• _What this task involves_: Copy every line in the records below that contains the word "decide".

• _Data for the task_:
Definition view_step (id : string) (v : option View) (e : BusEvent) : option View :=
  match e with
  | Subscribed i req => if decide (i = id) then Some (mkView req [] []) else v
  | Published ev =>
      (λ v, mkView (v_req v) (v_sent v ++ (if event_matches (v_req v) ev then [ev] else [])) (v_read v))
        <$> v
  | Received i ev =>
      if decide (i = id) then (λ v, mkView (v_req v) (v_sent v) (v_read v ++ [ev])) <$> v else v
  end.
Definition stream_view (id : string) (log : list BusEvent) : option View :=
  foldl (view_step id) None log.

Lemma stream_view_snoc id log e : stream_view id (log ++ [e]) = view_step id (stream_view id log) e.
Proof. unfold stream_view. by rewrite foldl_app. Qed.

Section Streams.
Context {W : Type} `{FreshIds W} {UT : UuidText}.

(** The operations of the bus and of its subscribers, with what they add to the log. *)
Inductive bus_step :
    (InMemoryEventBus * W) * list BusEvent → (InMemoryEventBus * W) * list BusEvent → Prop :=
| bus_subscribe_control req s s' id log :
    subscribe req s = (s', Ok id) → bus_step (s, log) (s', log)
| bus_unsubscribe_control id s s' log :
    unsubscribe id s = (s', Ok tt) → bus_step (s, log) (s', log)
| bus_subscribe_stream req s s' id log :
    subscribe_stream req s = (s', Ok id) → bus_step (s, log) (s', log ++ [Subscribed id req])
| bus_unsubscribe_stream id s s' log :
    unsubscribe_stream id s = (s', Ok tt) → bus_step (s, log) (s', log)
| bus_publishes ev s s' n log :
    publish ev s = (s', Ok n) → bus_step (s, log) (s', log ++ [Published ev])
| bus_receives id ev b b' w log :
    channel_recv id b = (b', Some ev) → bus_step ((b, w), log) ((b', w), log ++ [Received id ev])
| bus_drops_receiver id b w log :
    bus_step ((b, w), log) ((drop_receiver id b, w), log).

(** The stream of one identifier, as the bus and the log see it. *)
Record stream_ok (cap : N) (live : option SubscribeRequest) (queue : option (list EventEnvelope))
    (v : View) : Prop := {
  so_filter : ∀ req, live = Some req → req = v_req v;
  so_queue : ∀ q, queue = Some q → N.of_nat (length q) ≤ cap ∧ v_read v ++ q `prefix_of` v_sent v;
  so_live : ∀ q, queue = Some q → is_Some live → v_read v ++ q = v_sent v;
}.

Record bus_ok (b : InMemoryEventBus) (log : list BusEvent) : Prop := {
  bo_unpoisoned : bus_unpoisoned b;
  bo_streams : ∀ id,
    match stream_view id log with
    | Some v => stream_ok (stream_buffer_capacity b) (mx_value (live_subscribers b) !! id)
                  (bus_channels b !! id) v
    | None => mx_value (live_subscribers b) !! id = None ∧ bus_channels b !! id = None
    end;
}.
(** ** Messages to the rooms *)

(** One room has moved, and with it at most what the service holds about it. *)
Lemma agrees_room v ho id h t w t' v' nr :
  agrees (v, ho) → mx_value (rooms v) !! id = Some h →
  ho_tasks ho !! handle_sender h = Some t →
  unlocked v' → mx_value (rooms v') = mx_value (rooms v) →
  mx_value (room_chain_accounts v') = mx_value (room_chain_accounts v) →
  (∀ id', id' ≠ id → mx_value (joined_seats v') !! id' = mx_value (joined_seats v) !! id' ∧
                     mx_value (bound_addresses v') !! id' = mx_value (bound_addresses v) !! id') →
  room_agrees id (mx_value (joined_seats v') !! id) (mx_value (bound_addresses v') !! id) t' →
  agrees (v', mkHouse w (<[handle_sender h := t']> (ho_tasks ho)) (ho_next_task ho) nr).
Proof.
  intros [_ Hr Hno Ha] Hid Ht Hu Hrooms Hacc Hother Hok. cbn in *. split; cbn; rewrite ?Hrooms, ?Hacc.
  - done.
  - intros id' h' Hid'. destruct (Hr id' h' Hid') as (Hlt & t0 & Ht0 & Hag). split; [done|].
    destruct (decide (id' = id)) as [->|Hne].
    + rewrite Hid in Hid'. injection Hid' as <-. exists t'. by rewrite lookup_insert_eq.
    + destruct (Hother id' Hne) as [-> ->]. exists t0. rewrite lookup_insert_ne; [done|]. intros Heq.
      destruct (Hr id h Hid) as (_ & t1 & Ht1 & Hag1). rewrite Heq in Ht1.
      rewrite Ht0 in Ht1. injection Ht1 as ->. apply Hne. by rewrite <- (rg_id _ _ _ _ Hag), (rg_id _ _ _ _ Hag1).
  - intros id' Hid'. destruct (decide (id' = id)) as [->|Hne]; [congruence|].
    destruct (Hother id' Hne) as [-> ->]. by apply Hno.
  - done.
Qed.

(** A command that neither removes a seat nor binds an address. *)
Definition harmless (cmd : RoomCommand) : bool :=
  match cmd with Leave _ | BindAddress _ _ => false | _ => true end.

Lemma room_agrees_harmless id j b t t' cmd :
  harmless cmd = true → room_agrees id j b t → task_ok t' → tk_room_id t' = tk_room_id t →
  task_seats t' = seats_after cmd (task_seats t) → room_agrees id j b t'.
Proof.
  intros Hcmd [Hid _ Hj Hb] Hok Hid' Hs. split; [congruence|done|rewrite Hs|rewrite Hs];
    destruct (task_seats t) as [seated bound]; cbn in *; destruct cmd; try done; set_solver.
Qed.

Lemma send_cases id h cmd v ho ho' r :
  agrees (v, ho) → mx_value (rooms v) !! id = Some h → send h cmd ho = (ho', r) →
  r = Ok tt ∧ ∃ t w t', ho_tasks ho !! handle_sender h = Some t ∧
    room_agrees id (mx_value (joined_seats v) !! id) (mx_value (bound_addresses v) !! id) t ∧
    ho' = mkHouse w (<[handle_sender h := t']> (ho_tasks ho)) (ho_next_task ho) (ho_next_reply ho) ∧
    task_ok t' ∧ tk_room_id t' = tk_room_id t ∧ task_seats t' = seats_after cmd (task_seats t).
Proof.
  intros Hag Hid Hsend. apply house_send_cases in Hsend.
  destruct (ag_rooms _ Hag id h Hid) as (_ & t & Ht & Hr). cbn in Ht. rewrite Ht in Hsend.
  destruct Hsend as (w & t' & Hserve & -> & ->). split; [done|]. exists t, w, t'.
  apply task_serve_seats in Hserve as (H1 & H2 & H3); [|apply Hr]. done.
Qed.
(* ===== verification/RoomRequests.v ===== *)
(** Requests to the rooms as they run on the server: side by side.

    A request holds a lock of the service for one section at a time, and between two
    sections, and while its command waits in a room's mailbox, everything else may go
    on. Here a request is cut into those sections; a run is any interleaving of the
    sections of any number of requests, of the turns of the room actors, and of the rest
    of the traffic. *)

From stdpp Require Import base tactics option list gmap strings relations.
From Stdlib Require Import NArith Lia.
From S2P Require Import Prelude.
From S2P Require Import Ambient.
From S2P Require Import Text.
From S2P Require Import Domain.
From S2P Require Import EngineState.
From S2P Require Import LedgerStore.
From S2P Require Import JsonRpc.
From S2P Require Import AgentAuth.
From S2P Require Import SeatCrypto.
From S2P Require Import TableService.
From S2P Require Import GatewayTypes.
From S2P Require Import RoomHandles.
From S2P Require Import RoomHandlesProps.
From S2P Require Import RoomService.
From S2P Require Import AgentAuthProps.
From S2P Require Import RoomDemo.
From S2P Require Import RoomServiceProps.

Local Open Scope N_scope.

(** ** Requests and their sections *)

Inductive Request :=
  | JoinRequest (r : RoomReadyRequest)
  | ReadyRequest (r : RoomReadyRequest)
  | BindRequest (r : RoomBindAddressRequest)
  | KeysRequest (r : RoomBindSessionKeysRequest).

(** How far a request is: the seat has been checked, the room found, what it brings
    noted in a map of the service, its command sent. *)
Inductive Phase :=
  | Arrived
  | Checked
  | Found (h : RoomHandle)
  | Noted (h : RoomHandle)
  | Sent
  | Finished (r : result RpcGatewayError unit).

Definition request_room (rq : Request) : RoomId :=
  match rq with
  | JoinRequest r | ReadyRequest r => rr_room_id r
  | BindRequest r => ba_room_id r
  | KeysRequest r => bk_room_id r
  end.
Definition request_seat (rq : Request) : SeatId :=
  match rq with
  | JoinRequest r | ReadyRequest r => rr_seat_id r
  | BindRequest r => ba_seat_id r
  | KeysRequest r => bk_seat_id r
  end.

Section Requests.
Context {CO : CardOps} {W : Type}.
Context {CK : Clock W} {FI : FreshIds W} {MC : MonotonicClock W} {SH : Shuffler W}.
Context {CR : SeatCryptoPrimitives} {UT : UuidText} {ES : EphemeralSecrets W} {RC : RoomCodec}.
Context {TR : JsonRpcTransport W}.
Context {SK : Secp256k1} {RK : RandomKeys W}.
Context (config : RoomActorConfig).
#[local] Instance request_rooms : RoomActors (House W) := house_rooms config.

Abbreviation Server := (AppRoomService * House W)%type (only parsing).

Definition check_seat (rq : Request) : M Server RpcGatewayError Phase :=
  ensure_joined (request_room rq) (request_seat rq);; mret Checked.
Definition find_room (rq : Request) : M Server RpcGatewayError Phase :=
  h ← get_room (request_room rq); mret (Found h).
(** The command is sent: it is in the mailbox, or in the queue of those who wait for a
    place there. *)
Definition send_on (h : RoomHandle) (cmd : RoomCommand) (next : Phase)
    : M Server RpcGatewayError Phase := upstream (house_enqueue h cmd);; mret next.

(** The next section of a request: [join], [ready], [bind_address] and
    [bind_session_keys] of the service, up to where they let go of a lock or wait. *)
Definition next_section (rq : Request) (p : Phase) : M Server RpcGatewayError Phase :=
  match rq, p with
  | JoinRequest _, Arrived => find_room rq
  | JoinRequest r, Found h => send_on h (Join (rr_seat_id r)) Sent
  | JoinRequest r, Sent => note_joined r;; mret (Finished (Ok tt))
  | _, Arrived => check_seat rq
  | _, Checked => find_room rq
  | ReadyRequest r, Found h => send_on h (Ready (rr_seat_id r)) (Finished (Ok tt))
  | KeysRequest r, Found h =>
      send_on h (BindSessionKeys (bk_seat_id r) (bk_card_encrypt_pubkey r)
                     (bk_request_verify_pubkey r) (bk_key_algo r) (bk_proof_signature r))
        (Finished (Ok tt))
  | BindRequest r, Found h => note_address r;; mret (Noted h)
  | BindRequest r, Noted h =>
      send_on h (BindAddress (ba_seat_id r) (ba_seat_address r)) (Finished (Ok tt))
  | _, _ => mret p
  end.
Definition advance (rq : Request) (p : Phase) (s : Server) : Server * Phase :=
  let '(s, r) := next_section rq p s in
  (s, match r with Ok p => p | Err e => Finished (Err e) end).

• _Solution to the exercise_:
  | Subscribed i req => if decide (i = id) then Some (mkView req [] []) else v
      if decide (i = id) then (λ v, mkView (v_req v) (v_sent v) (v_read v ++ [ev])) <$> v else v
    destruct (decide (id' = id)) as [->|Hne].
  - intros id' Hid'. destruct (decide (id' = id)) as [->|Hne]; [congruence|].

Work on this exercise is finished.